A desperate search led to a grisly discovery.
"We knew we had a homicide on our hands," said Sheriff Dutton.
In June 2011, Mike Crites, a missing modern-day mountain man locked in a dangerous land dispute turned up dismembered.
In June 2011, Mike Crites, a modern-day mountain man locked in a dangerous land dispute disappeared without a trace.
In their search for clues, police do find something. The Floras security cameras captured images of Leon Ford's truck driving toward and away from Mike's home on the day he went missing.
But Mike's friends and family already assume the worst.
According to Connie Crites, both Leon Ford and John Mehan claimed Mike ran off because of a lawsuit they supposedly served against him three months earlier.
"I did not find one shred of documentation about a lawsuit alleging Mike harassed these people," said Connie.
"Mike was not served with a lawsuit, Mike would've told us immediately, he would've been on the phone in a New York minute, 'Oh my god, they're filing a lawsuit against me,'" said Gloria Flora.
The theory that Mike was on the run came to an abrupt end four months later when a Forest Service employee came upon a bag of dismembered bones.
"Either coyotes or some animal had dug up the remains because possibly the smell, and pulled the bag partially out of the dirt," said Sheriff Dutton.
While everyone waited for DNA results, John Mehan ran afoul of the law once again.
"John Mehan was arrested for tampering with evidence," said Dutton. "We had put up trail cameras in order to gather information on who was moving in areas toward Crites's land and on that trail camera it was clear that John Mehan walked up to it, then it went blank. He was arrested and charged with tampering with evidence."
In the affidavit against Meehan, authorities revealed a potentially damning detail.
According to the affidavit acquired by Crime Watch Daily, Mehan informed a citizen that the bones could not be identified because they were missing a head -- a fact police had not released to the general public.
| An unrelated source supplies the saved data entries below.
(* ===== verification/Casemap.v ===== *)
(** * Server casemapping (src/crates/obby-proto/src/casemap.rs)

    [Casemapping] folds a name to the key that identifies it. [fold] allocates the
    folded form and [eq] compares two names character by character; the theorems
    relate the two. *)
From S2P Require Import Prelude Utf8.

(** A nick or channel name folded under a server's casemapping. *)
Abbreviation CaseFolded := (list N) (only parsing).

Module Casemapping.
(* obby-proto/src/casemap.rs 14-23 Casemapping *)
Inductive t := Ascii | Rfc1459 | Rfc1459Strict.

#[global] Instance t_eq_dec : EqDecision t.
Proof. solve_decision. Defined.

(* obby-proto/src/casemap.rs 18-20 Casemapping *)
Definition default : t := Rfc1459.

(* obby-proto/src/casemap.rs 25-34 Casemapping::parse *)
Definition parse (token : text) : t :=
  if decide (token = "ascii") then Ascii
  else if decide (token = "rfc1459-strict") then Rfc1459Strict
  else Rfc1459.

(* obby-proto/src/casemap.rs 36-48 Casemapping::fold_char *)
Definition fold_char (m : t) (c : char) : char :=
  if is_ascii_upper c then to_ascii_lowercase c
  else if bool_decide (c ∈ [91; 93; 92]%N) && bool_decide (m ≠ Ascii) then
    if decide (c = 91%N) then 123%N else if decide (c = 93%N) then 125%N else 124%N
  else if bool_decide (c = 126%N) && bool_decide (m = Rfc1459) then 94%N
  else c.

(* obby-proto/src/casemap.rs 50-53 Casemapping::fold *)
Definition fold (m : t) (name : text) : CaseFolded := fold_char m <$> name.

(* obby-proto/src/casemap.rs 55-66 Casemapping::eq *)
Fixpoint eq (m : t) (a b : text) : bool :=
  match a, b with
  | [], [] => true
  | x :: a, y :: b => if decide (fold_char m x = fold_char m y) then eq m a b else false
  | _, _ => false
  end.
End Casemapping.

(** [From<&str> for CaseFolded]: the default mapping. *)
(* obby-proto/src/casemap.rs 118-123 From<&str> for CaseFolded *)
Definition folded_of_str (name : text) : CaseFolded :=
  Casemapping.fold Casemapping.default name.
(** [CaseFolded::already_folded]. *)
(* obby-proto/src/casemap.rs 125-130 CaseFolded::already_folded *)
Definition already_folded (value : text) : CaseFolded := value.

(** ** Properties *)

Lemma eq_fold_iff m a b :
  Casemapping.eq m a b = true ↔ Casemapping.fold m a = Casemapping.fold m b.
Proof.
  unfold Casemapping.fold. revert b.
  induction a as [|x a IH]; intros [|y b]; simpl; try done.
  case_decide as Hc; [rewrite IH, Hc|].
  - split; [intros E; f_equal; exact E|by intros [= ?]].
  - split; [done|]. by intros [= ?].
Qed.

Lemma fold_char_ascii m c : Casemapping.fold_char m c = c ∨ (c < 128 ∧ Casemapping.fold_char m c < 128)%N.
Proof.
  unfold Casemapping.fold_char, is_ascii_upper, to_ascii_lowercase.
  destruct (_ && _) eqn:E.
  - right. N_bool. destruct (is_ascii_upper c); lia.
  - case_match eqn:E1.
    + right. apply andb_prop in E1 as [Hin%bool_decide_eq_true _].
      rewrite !elem_of_cons in Hin.
      destruct Hin as [->|[->|[->|Hin]]]; [by vm_compute..|set_solver].
    + case_match eqn:E2; [|by left].
      apply andb_prop in E2 as [->%bool_decide_eq_true _]. by right.
Qed.

Lemma fold_char_idemp m c :
  Casemapping.fold_char m (Casemapping.fold_char m c) = Casemapping.fold_char m c.
Proof.
  destruct (fold_char_ascii m c) as [E|[Hc _]]; [by rewrite !E|].
  assert (forallb (λ c, Casemapping.fold_char m (Casemapping.fold_char m c)
                        =? Casemapping.fold_char m c)%N (N.of_nat <$> seq 0 128) = true) as Hall.
  { destruct m; vm_compute; reflexivity. }
  rewrite forallb_forall in Hall. apply N.eqb_eq, Hall, list_elem_of_In, list_elem_of_fmap.
  exists (N.to_nat c). split; [lia|]. apply elem_of_seq. lia.
Qed.

(** The optimised comparison decides equality of the folded keys, and folding
    again changes nothing: a [CaseFolded] is a fixed point of its mapping. *)
Theorem fold_is_canonical (m : Casemapping.t) (a b : text) :
  (Casemapping.eq m a b = true ↔ Casemapping.fold m a = Casemapping.fold m b)
  ∧ Casemapping.fold m (Casemapping.fold m a) = Casemapping.fold m a
  ∧ Casemapping.eq m a (Casemapping.fold m a) = true.
Proof.
  assert (Casemapping.fold m (Casemapping.fold m a) = Casemapping.fold m a) as Hid.
  { unfold Casemapping.fold. rewrite <- list_fmap_compose.
    apply list_fmap_ext. intros ? c _. apply fold_char_idemp. }
  split_and!; [apply eq_fold_iff|done|]. by apply eq_fold_iff.
Qed.

Lemma len_utf8_fold_char m c : len_utf8 (Casemapping.fold_char m c) = len_utf8 c.
Proof.
  destruct (fold_char_ascii m c) as [-> | [Hc Hf]]; [done|].
  unfold len_utf8. by rewrite !(proj2 (N.ltb_lt _ _)) by done.
Qed.

(** Folding keeps every character at its byte offset, so an offset found in folded
    text is valid in the text it was folded from. *)
Lemma utf8_len_fold m t : utf8_len (Casemapping.fold m t) = utf8_len t.
Proof.
  unfold Casemapping.fold. induction t as [|c t IH]; csimpl; [done|].
  by rewrite len_utf8_fold_char, IH.
Qed.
The affidavit also revealed that Leon Ford and his wife lied to police on multiple occasions regarding their actions on the day Mike went missing.
In January 2012, the confirmation everyone feared: The dismembered body was indeed that of Mike Crites.
A short time later, Mike's head was unearthed several miles from where his body was found.
"Similar circumstances as the first, very close to the road and buried very shallow," said Sheriff Dutton. "The remains that were found were on two different sides of the continental divide, put in bags and buried. That was unusual."
Four years later and still no one's been charged with Mike's murder.
UPDATE July 2, 2021:
Leon Ford was arrested on Wednesday, August 19, 2020, on a warrant charging him with deliberate homicide and tampering with evidence in the June 2011 killing and dismemberment of John Michael Crites, the Great Falls Tribune reports.
Ford made his initial appearance in a Helena courtroom on Monday, August 31, 2020, charged for the 2011 murder of John "Mike" Crites, KRTV-TV reports. A Lewis & Clark County Justice of Peace set bond for Ford at $400,000.
In July 2021, Crites's sister Connie Crites filed a wrongful death lawsuit against Leon Ford and an unknown individual who may share responsibility for the death of Mike Crites. The lawsuit wants recompense for "all damages at law, legal fees, and any other appropriate relief," KTVH-TV reports.
Charging documents say investigators found cable ties at both locations where Crites’ remains were discovered, KTVH reports, and the ties were identified as a specific type the manufacturer says were only available from specific distributors and had to be special-ordered.
Ford's trial is set to begin on January 24, 2022.